Material provided
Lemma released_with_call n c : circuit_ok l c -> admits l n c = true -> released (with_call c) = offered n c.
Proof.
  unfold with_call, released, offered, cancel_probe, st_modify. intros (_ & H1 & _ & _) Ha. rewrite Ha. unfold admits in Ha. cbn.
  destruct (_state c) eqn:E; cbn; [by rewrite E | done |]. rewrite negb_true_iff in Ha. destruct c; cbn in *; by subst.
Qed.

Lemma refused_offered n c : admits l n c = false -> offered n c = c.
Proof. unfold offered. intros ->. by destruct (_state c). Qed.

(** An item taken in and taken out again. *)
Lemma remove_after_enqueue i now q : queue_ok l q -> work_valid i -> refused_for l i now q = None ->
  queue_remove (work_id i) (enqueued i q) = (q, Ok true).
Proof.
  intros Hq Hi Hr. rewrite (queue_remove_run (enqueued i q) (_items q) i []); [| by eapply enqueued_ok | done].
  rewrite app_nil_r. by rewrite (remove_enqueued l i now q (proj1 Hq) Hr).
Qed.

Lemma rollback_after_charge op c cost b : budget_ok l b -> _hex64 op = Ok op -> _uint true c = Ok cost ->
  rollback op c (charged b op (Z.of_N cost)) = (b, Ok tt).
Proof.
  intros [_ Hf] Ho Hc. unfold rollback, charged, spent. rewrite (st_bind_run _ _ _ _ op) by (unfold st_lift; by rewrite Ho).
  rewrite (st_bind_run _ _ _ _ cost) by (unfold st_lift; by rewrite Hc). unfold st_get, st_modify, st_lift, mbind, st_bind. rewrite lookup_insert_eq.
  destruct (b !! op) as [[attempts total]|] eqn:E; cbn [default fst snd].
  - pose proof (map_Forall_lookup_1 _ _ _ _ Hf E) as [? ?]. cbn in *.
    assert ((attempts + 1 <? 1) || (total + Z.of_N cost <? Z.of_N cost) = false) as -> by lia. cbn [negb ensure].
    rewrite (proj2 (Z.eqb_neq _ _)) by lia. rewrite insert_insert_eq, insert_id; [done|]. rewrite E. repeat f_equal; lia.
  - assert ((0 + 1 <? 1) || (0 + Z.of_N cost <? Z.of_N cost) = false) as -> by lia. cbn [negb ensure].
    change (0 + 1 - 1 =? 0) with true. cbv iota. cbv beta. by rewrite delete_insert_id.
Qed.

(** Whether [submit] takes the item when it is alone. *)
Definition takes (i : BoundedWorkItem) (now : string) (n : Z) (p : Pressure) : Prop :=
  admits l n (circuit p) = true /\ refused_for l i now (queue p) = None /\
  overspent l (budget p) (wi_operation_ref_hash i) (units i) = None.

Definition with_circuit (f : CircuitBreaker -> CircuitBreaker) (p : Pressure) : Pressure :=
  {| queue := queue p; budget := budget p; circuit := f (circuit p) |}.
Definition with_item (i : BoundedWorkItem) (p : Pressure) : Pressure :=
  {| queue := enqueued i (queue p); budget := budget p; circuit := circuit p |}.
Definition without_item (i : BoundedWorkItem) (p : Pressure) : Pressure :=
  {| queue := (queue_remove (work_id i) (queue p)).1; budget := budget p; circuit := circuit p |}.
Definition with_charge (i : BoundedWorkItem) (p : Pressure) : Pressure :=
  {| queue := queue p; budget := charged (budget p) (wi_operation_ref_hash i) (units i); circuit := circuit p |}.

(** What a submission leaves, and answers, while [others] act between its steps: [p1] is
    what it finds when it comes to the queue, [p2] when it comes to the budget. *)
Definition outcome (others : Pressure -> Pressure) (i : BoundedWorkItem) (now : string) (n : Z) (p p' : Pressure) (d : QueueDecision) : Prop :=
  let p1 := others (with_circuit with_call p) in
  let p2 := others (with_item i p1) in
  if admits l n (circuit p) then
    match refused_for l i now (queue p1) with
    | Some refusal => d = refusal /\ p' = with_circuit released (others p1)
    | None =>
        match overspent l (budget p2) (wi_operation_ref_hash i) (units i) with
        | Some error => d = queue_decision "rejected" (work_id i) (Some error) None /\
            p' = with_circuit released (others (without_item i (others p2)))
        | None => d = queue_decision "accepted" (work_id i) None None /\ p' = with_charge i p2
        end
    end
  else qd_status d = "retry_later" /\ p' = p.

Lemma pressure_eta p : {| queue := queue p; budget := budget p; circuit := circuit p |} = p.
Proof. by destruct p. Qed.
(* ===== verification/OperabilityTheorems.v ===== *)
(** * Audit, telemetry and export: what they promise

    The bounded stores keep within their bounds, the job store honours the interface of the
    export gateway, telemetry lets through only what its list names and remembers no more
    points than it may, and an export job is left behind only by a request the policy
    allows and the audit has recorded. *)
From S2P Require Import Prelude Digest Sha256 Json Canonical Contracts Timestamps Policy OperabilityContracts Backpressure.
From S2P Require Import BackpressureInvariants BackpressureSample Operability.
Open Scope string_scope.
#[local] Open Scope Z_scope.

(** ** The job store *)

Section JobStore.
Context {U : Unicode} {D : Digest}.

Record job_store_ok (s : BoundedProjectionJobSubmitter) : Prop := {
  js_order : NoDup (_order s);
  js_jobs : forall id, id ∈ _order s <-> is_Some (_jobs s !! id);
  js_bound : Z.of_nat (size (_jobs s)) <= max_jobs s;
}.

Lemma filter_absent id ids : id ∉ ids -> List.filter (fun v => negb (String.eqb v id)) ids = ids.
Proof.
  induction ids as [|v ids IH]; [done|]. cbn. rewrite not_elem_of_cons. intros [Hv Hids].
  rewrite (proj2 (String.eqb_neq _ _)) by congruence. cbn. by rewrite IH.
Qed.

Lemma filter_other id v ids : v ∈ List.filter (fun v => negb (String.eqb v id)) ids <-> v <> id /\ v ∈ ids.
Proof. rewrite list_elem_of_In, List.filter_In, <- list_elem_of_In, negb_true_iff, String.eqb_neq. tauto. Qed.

Problem to solve
Every line of the material above that has the string "BoundedWorkItem" needs pulling out.

Output of the exercise
Definition takes (i : BoundedWorkItem) (now : string) (n : Z) (p : Pressure) : Prop :=
Definition with_item (i : BoundedWorkItem) (p : Pressure) : Pressure :=
Definition without_item (i : BoundedWorkItem) (p : Pressure) : Pressure :=
Definition with_charge (i : BoundedWorkItem) (p : Pressure) : Pressure :=
Definition outcome (others : Pressure -> Pressure) (i : BoundedWorkItem) (now : string) (n : Z) (p p' : Pressure) (d : QueueDecision) : Prop :=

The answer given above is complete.